Volunteers undertake a number of roles including marshalling, timekeeping, scanning runners’ barcodes and tail walking – making sure that nobody finishes last.
Parkrun first came to southeast London in 2009 at Norman Park in Bromley, followed by Avery Hill Park – called Greenwich Parkrun – the following year. But since then, Greenwich has lagged behind its neighbours, with residents heading to the likes of Hilly Fields in Brockley, Southwark Park and across the river to Royal Victoria Dock, where the run passes under the Thames Cable Car. There are now 16 Parkruns in the five south-east London boroughs.
Proximity to another event has not stopped new runs from starting and building up their own followings, with Mountsfield Park in Catford starting around the corner from Hilly Fields; and Victoria Dock being very close to the long-established Parkrun in Beckton Park.

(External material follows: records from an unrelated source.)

(** A new buffer. *)
Lemma wp_env_vmalloc bp bo blk t0 content w (Q : ptr -> world D -> Prop) :
  env_at bp bo blk t0 content w ->
  (forall l w', Z.of_nat (length l) = CONFIG_ENV_SIZE + pagesize (flash (w_chip w)) ->
     env_at bp bo blk t0 content w' -> settled bp bo w w' -> w_chip w' = w_chip w ->
     w_brk w' = w_brk w + 1 -> w_mem w' = <[w_brk w := l]> (w_mem w) ->
     Q (Ptr (w_brk w) 0) w') ->
  wp env_vmalloc Q noflt w.
Proof.
  intros Hea HQ. destruct (id Hea) as [Hs Hu _ _ _ _].
  assert (0 < pagesize (flash (w_chip w))) as Hp by apply Hu.
  destruct (usable_lt _ _ _ Hs Hu) as [Hbp Hbo].
  unfold env_vmalloc. wp_steps. apply wp_kmalloc; [done | pose proof CONFIG_ENV_SIZE_eq; lia |].
  intros l w1 Hl Hb1 Hs1 Hk1 Hm1.
  unfold base in Hb1. injection Hb1 as Ec Ed Em Ei Eo Eal.
  apply (HQ l); try done.
  - apply (env_at_ext _ _ _ _ _ w); [unfold view; by rewrite Ec | by rewrite Ed | done | | done].
    apply (usable_ext w); [done | | | done]; rewrite Hm1, lookup_insert_ne; lia || done.
  - split_and!; [unfold lock_state; congruence | congruence | lia |].
    intros b ???. rewrite Hm1, lookup_insert_ne; lia || done.
Qed.

(** ... and its first bytes cleared. *)
Lemma wp_env_clear bp bo blk t0 content l b w (Q : unit -> world D -> Prop) :
  env_at bp bo blk t0 content w -> w_mem w !! b = Some l -> b <> bp -> b <> bo ->
  CONFIG_ENV_SIZE <= Z.of_nat (length l) ->
  (forall w', env_at bp bo blk t0 content w' -> w_chip w' = w_chip w -> w_brk w' = w_brk w ->
     lock_state w' = lock_state w ->
     w_mem w' = <[b := replicate (Z.to_nat CONFIG_ENV_SIZE) 0 ++
                       drop (Z.to_nat CONFIG_ENV_SIZE) l]> (w_mem w) ->
     Q tt w') ->
  wp (memset (Ptr b 0) 0 CONFIG_ENV_SIZE) Q noflt w.
Proof.
  intros Hea Hl Hbp Hbo Hle HQ. unfold memset. change (u8 0) with 0.
  set (z := replicate (Z.to_nat CONFIG_ENV_SIZE) 0) in *.
  assert (length z = Z.to_nat CONFIG_ENV_SIZE) as Hz by apply length_replicate.
  apply (wp_store_at _ l); [exact Hl | lia |]. rewrite Hz.
  assert (forall b', b' <> b -> <[b := z ++ drop (Z.to_nat CONFIG_ENV_SIZE) l]> (w_mem w) !! b' = w_mem w !! b')
    as Hne by (intros; by rewrite lookup_insert_ne).
  apply HQ; [|reflexivity..].
  apply (env_at_ext _ _ _ _ _ w); [reflexivity | reflexivity | | | exact Hea].
  - destruct (ea_serving _ _ _ _ _ _ Hea) as [Ho Hf]. split; [exact Ho|].
    intros b' Hb'. cbn [w_mem w_brk set_w_mem] in *.
    rewrite Hne; [by apply Hf|]. intros ->. rewrite (Hf b Hb') in Hl. discriminate Hl.
  - apply (usable_ext w); [reflexivity | | | apply Hea]; apply Hne, not_eq_sym; assumption.
Qed.

(** An allocation nobody else looks at. *)
Lemma env_at_free bp bo blk t0 content k w :
  env_at bp bo blk t0 content w -> k <> bp -> k <> bo ->
  env_at bp bo blk t0 content (set_w_mem (delete k (w_mem w)) w).
Proof.
  intros Hea Hp Ho. apply (env_at_ext _ _ _ _ _ w); [reflexivity | reflexivity | | | exact Hea].
  - destruct (ea_serving _ _ _ _ _ _ Hea) as [H1 H2]. split; [exact H1|]. intros b Hb. cbn in *.
    rewrite lookup_delete_None. right. by apply H2.
  - apply (usable_ext w); [reflexivity | | | apply Hea]; cbn; by rewrite lookup_delete_ne.
Qed.

(** Bytes put into such a buffer. *)
Lemma wp_env_store bp bo blk t0 content b pos l bs w (Q : unit -> world D -> Prop) :
  env_at bp bo blk t0 content w -> w_mem w !! b = Some l -> b <> bp -> b <> bo ->
  0 <= pos -> pos + Z.of_nat (length bs) <= Z.of_nat (length l) ->
  (forall w', env_at bp bo blk t0 content w' -> w_mem w' !! b = Some (splice l pos bs) ->
     w_chip w' = w_chip w -> lock_state w' = lock_state w -> w_brk w' = w_brk w ->
     (forall b', b' <> b -> w_mem w' !! b' = w_mem w !! b') -> Q tt w') ->
  wp (store_bytes (Ptr b pos) bs) Q noflt w.
Proof.
  intros Hea Hl Hbp Hbo H0 Hle HQ.
  apply (wp_store_bytes _ _ (<[b := splice l pos bs]> (w_mem w))).
  - apply poke_Some. exists b, pos, l. by split_and!.
  - apply HQ; [| apply lookup_insert_eq | reflexivity.. |
      by intros; apply lookup_insert_ne].
    apply (env_at_ext _ _ _ _ _ w); [reflexivity | reflexivity | | | exact Hea].
    + destruct (ea_serving _ _ _ _ _ _ Hea) as [Ho Hf]. split; [exact Ho|].
      intros b' Hb'. cbn [w_mem w_brk set_w_mem] in *. rewrite lookup_insert_ne; [by apply Hf|].
      intros ->. rewrite (Hf b' Hb') in Hl. discriminate Hl.
    + apply (usable_ext w); [reflexivity | | | apply Hea]; apply lookup_insert_ne; done.
Qed.

(** A new buffer for the environment, cleared. *)
Lemma wp_env_buffer {A} bp bo blk t0 content w (X : act D A) k (Q : A -> world D -> Prop) :
  env_at bp bo blk t0 content w ->
  (forall l w', env_at bp bo blk t0 content w' -> w_mem w' !! w_brk w = Some l ->
     Z.of_nat (length l) = CONFIG_ENV_SIZE + pagesize (flash (w_chip w)) ->
     bp < w_brk w -> bo < w_brk w -> w_brk w' = w_brk w + 1 -> w_chip w' = w_chip w ->
     lock_state w' = lock_state w ->
     (forall b, b <> w_brk w -> w_mem w' !! b = w_mem w !! b) ->
     wp (k (Ptr (w_brk w) 0)) Q noflt w') ->
  wp (p ← env_vmalloc; if is_null p then X else memset p 0 CONFIG_ENV_SIZE ;; k p) Q noflt w.
Proof.
  intros Hea HQ. pose proof CONFIG_ENV_SIZE_eq as HN.
  destruct (usable_lt _ _ _ (ea_serving _ _ _ _ _ _ Hea) (ea_usable _ _ _ _ _ _ Hea)) as [Hkp Hko].
  assert (0 < pagesize (flash (w_chip w))) as Hp by apply Hea.
  wp_step. eapply (wp_env_vmalloc bp bo blk t0 content); [exact Hea|].
  intros l1 w1 Hl1 Hea1 (Hls1 & _) Hc1 Hk1 Hm1. cbn [is_null].
  assert (w_mem w1 !! w_brk w = Some l1) as Hkl by (rewrite Hm1; apply lookup_insert_eq).
  wp_step. eapply (wp_env_clear bp bo blk t0 content l1 (w_brk w));
    [exact Hea1 | exact Hkl | lia | lia | lia |].
  intros w2 Hea2 Hc2 Hk2 Hls2 Hm2.
  eapply HQ; [exact Hea2 | rewrite Hm2; apply lookup_insert_eq | | lia | lia | lia | congruence
    | congruence |].
  - rewrite length_app, length_replicate, length_drop. lia.
  - intros b Hb. rewrite Hm2, lookup_insert_ne, Hm1, lookup_insert_ne; congruence.
Qed.
Example remove_dev_use_after_free_witness :
  wp (aml_nftl_remove_dev 11) (fun _ _ => False) (used_freed 11) k1.
Proof.
  apply (remove_dev_use_after_free 11 view gd k1); [reflexivity | reflexivity | reflexivity |].
  apply elem_of_cons. by left.
Defined.

(** The two partitions of the table above. *)
Definition info1 : ntd_info := new_slave 1 (m_phy disk1) 0.
Definition sz (j : Z) : Z := if j =? 0 then 20480 else ALL_ONES_64.
Definition k2 : kernel D F := set_infos {[ 5 := info1 ]} (set_nftl_devs {[ 9 := dev ]} k0).
Example views_disjoint_witness :
  wp (add_views 2 9 5 0 0)
    (fun _ k' => forall b x b' x', blks k' !! b = Some x -> blks k' !! b' = Some x' -> b <> b' ->
       blk_nftl_dev x = 9 -> blk_nftl_dev x' = 9 ->
       0 <= blk_offset x /\ 0 <= blk_size x /\ blk_offset x + blk_size x <= 100 /\ apart x x')
    noflt k2.
Proof.
  apply (views_disjoint 9 5 info1 dev sz k2); [discriminate | cbn; lia | reflexivity | cbn; lia | | | |].
  - split; [|intros j; unfold sz, ALL_ONES_64; destruct (j =? 0); lia].
    intros j Hj. cbn in Hj. assert (j = 0 \/ j = 1) as [-> | ->] by lia;
      eexists; (split; [vm_compute; reflexivity | reflexivity]).
  - intros j Hj. cbn in Hj. destruct j as [|[|j]]; [reflexivity | reflexivity | lia].
  - split; try reflexivity; cbn; try lia.
    + exists dev. split; reflexivity.
    + intros b x H. rewrite lookup_empty in H. discriminate.
    + intros g d H. rewrite lookup_empty in H. discriminate.
    + intros d H. by apply elem_of_nil in H.
    + apply not_elem_of_nil.
  - intros b x H. cbn in H. rewrite lookup_empty in H. discriminate.
Defined.
End LogFtl.
(** The probe function, and everything together. *)
Lemma stays_list_phydevs devs : in_frame (list_phydevs devs).
Proof. induction devs; cbn [list_phydevs]; unfold list_phydev; block_respects. Qed.
Lemma stays_boot_register p : respects R (boot_device_register p).
Proof. unfold boot_device_register. op_respects. Qed.
#[local] Hint Resolve stays_list_phydevs stays_boot_register : respects.
Lemma stays_logic_init devs ret : in_frame (logic_init_from devs ret).
Proof. revert ret. induction devs; intros ret; cbn [logic_init_from]; block_respects. Qed.
Lemma stays_dev_init devs : in_frame (dev_init_from devs).
Proof. induction devs; cbn [dev_init_from]; unfold amlnf_pdev_register; block_respects. Qed.
#[local] Hint Resolve stays_logic_init stays_dev_init : respects.
Lemma stays_init p nf : in_frame (amlnf_init spin amlnf_use_cache amlnf_parts p nf).
Proof.
  unfold amlnf_init, amlnf_start, phy_init, amlnf_logic_init, amlnf_dev_init. block_respects.
Qed.
Lemma stays_shutdown devs : in_frame (shutdown_from devs).
Proof. induction devs; cbn [shutdown_from]; block_respects. Qed.
#[local] Hint Resolve stays_init stays_shutdown : respects.
Lemma stays_suspend n : in_frame (part_suspend n).
Proof. unfold part_suspend. block_respects. Qed.
Lemma stays_resume n : in_frame (part_resume n).
Proof. unfold part_resume. block_respects. Qed.
#[local] Hint Resolve stays_suspend stays_resume : respects.
Lemma stays_stack_do c : in_frame (stack_do spin amlnf_use_cache amlnf_parts c).
Proof. destruct c; cbn [stack_do]; unfold shutdown; block_respects. Qed.
#[local] Hint Resolve stays_stack_do : respects.
Lemma stays_session calls : in_frame (stack_session spin amlnf_use_cache amlnf_parts calls).
Proof. induction calls; cbn [stack_session]; block_respects. Qed.
End StackFrames.

Section WholeDriver.
Context {D F : Type} `{!NandHw D} `{Idr : IdrAlloc} (spin depth : nat).
Context (amlnf_use_cache : Z) (amlnf_parts : PartFilter.cstring).
#[local] Instance chip_operations : ChipOperation D := operation spin depth.
Context `{Fo : !Ftl D F} `{!FtlCallsDriver Fo}.
Implicit Types k : kernel D F.
(** * Flow diagram generation of the MuleSoft documentation generator

    A shallow embedding of [src/generator/flow_visualizer.py]: the class
    [FlowVisualizer] with [generate_flow_diagram], [_sanitize_id] and
    [_escape_text], and the module functions [generate_flow_visualization]
    and [generate_visualization]; and of the classes [Flow] and
    [Interface] of [src/model/interface.py], which build the input of
    the visualizer.

    The Python code reads its input through [hasattr], [getattr], truth
    tests and [str], so the embedding works on a small universe of Python
    values ([pyval]) and spells those primitives out.  Exceptions are an
    explicit result type; the two file writes of [generate_visualization]
    go through a state-and-error monad over a file-system log. *)

From Stdlib Require Import String Ascii ZArith List Bool Lia DecimalString.
From stdpp Require Import base decidable option list gmap sets strings.

Local Set Warnings "-register-all,-clear-no-such-hyp".
Local Open Scope Z_scope.

(** ** Python values *)

Module Py.

(** Characters are code points below 256.  A dictionary has text keys and
    keeps insertion order.  An object is a plain instance: it carries its
    identity, on which the default [==] and [hash] of Python rest, and
    its attribute table (a property counts as an attribute); it is true
    in a truth test. *)
Inductive pyval : Type :=
| PNone
| PBool (b : bool)
| PInt (z : Z)
| PStr (s : string)
| PList (l : list pyval)
| PDict (d : list (string * pyval))
| PObj (oid : positive) (attrs : list (string * pyval)).

Inductive exn : Type := AttributeError | TypeError | OSError.

Inductive result (A : Type) : Type :=
| Ok (a : A)
| Raise (e : exn).
Arguments Ok {A} a.
Arguments Raise {A} e.

Definition bind {A B} (r : result A) (k : A -> result B) : result B :=
  match r with
  | Ok a => k a
  | Raise e => Raise e
  end.
Definition url_categories : string := base_url ++ "/products/categories".
Definition url_products (limit : Z) : string :=
  base_url ++ "/products?limit=" ++ str_of_int limit.
Definition url_product (product_id : Z) : string :=
  base_url ++ "/products/" ++ str_of_int product_id.
Definition url_category (category : string) : string :=
  base_url ++ "/products/category/" ++ category.

Module ApiProduct.
(** A product record of the external API: a dict that has at least an int
    [id], a str [title], a str [category], a [price] and an [image]. *)
Record t : Type :=
  mk { id : Z; title : string; category : string; price : value; image : value }.
End ApiProduct.

Definition as_product (v : value) : option ApiProduct.t :=
  match v with
  | VDict d =>
      match dict_get "id" d, dict_get "title" d, dict_get "category" d,
            dict_get "price" d, dict_get "image" d with
      | Some (VInt i), Some (VStr t), Some (VStr c), Some p, Some im =>
          Some (ApiProduct.mk i t c p im)
      | _, _, _, _, _ => None
      end
  | _ => None
  end.

Fixpoint as_products (vs : list value) : option (list ApiProduct.t) :=
  match vs with
  | [] => Some []
  | v :: vs' =>
      match as_product v, as_products vs' with
      | Some r, Some rs => Some (r :: rs)
      | _, _ => None
      end
  end.

(** The items of [xs] that are new at their turn: an item is new when its
    key is neither present at the start nor the key of an earlier item. *)
Fixpoint news {A} (key : A -> string) (present : string -> bool) (xs : list A)
  : list A :=
  match xs with
  | [] => []
  | x :: xs' =>
      if present (key x) then news key present xs'
      else x :: news key (fun k => String.eqb k (key x) || present k) xs'
  end.

Definition has_categoria (s : Session) (nombre : string) : bool :=
  existsb (categoria_named nombre) (categorias s).

Definition has_producto (s : Session) (titulo : string) : bool :=
  existsb (producto_named (VStr titulo)) (productos s).

Definition is_variante (e : entity) : bool :=
  match e with
  | EVariante _ => true
  | ECategoria _ | EProducto _ => false
  end.

(** A session in which no category and no product waits for a flush *)
Definition steady (s : Session) : bool := forallb is_variante (pending s).

(** The loop of [sync_categories_to_db] on a session that inserts at once *)
Definition mirror_categoria (s : Session) (nombre : string) : Session :=
  match find (categoria_named (title nombre)) (categorias s) with
  | Some _ => s
  | None => insert_entity s (ECategoria (Categoria.new (title nombre)))
  end.

(** The loop body of [sync_products_to_db] on a session that inserts at
    once: the category found or inserted, then the product and its variant *)
Definition categoria_for (s : Session) (r : ApiProduct.t) : Session * Categoria.t :=
  let nombre := title (ApiProduct.category r) in
  match find (categoria_named nombre) (categorias s) with
  | Some c => (s, c)
  | None =>
      let s' := insert_entity s (ECategoria (Categoria.new nombre)) in
      (s', last (categorias s') (Categoria.new nombre))
  end.

Definition producto_for (s : Session) (c : Categoria.t) (r : ApiProduct.t)
  : Session * bool :=
  let nombre := VStr (ApiProduct.title r) in
  match find (producto_named nombre) (productos s) with
  | Some _ => (s, false)
  | None =>
      let p := Producto.new nombre (Categoria.id_categoria c) "API Externa" in
      let s' := insert_entity s (EProducto p) in
      let p' := last (productos s') p in
      let v := ProductoVariante.new (Producto.id_producto p')
                 ("API-" ++ str_of_int (ApiProduct.id r)) "M" "N/A"
                 (ApiProduct.price r) (ApiProduct.image r) in
      (insert_entity s' (EVariante v), true)
  end.

Definition mirror_producto (s : Session) (r : ApiProduct.t) : Session * bool :=
  let (s', c) := categoria_for s r in producto_for s' c r.
(** * The /api/vapi-assistant route handler

    A shallow embedding of the POST and GET handlers of the route
    (body parsing, shared-secret check, optional bearer-token verification,
    prompt construction, extraction of the model's text, strict and
    fallback parsing of the questions, and the insert into the
    interviews collection), together with the JavaScript built-ins the
    handler relies on: strings as sequences of UTF-16 code units,
    String.prototype.trim / split / replace / match with the regular
    expressions of the source, JSON.parse and JSON.stringify. What the
    handler writes to the console is not part of the model. *)

From Stdlib Require Import List NArith ZArith Arith Bool Ascii String Lia.
Import ListNotations.

Set Implicit Arguments.
Set Warnings "-register-all".

(** ** JavaScript strings *)

(** A JavaScript string is a sequence of UTF-16 code units. *)
Definition jstring := list N.

(** The string whose code units are the characters of an ASCII literal. *)
Definition js (s : string) : jstring :=
  map N_of_ascii (list_ascii_of_string s).
Arguments js s%_string.

(** Strict equality of two strings. *)
Fixpoint jstring_eqb (a b : jstring) : bool :=
  match a, b with
  | [], [] => true
  | x :: a', y :: b' => N.eqb x y && jstring_eqb a' b'
  | _, _ => false
  end.

Local Open Scope N_scope.

(** Code units the handler's text processing names. *)
Definition LF : N := 10.
Definition CR : N := 13.
Definition QUOTE : N := 34.       (* the double quote *)
Definition APOSTROPHE : N := 39.
Definition COMMA : N := 44.

(** WhiteSpace and LineTerminator of ECMAScript: what [trim] strips and
    what the class \s matches. *)
Definition is_space (c : N) : bool :=
  (c =? 9) || (c =? 10) || (c =? 11) || (c =? 12) || (c =? 13) || (c =? 32)
  || (c =? 160) || (c =? 5760) || ((8192 <=? c) && (c <=? 8202))
  || (c =? 8232) || (c =? 8233) || (c =? 8239) || (c =? 8287)
  || (c =? 12288) || (c =? 65279).

(** \d *)
Definition is_digit (c : N) : bool := (48 <=? c) && (c <=? 57).

(** The dot of a regular expression without the s flag: anything but a
    line terminator. *)
Definition is_dot (c : N) : bool :=
  negb ((c =? 10) || (c =? 13) || (c =? 8232) || (c =? 8233)).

Hopes that Greenwich Peninsula would gain one were raised when developers promised a 5k elevated running track – however, what actually materialised was an attempt to copy New York City’s High Line walkway. Most of Greenwich Council’s parks are likely to be a little too small to host Parkruns – or, like Plumstead Common and Winns Common, are criss-crossed by roads. Charlton Park and Oxleas Woods/Meadow could be potential candidates, though, being large, traffic-free and hosting cafes.
What about Greenwich Park?
Alun Mainwaring, Royal Parks’ head of filming and events, told 853: “We work with charities, running clubs and sporting organisations to host thousands of running events across all our parks each year.
“We’re proud to host Parkrun in Bushy Park and anyone wishing to host an event in any of our parks should apply through our website.”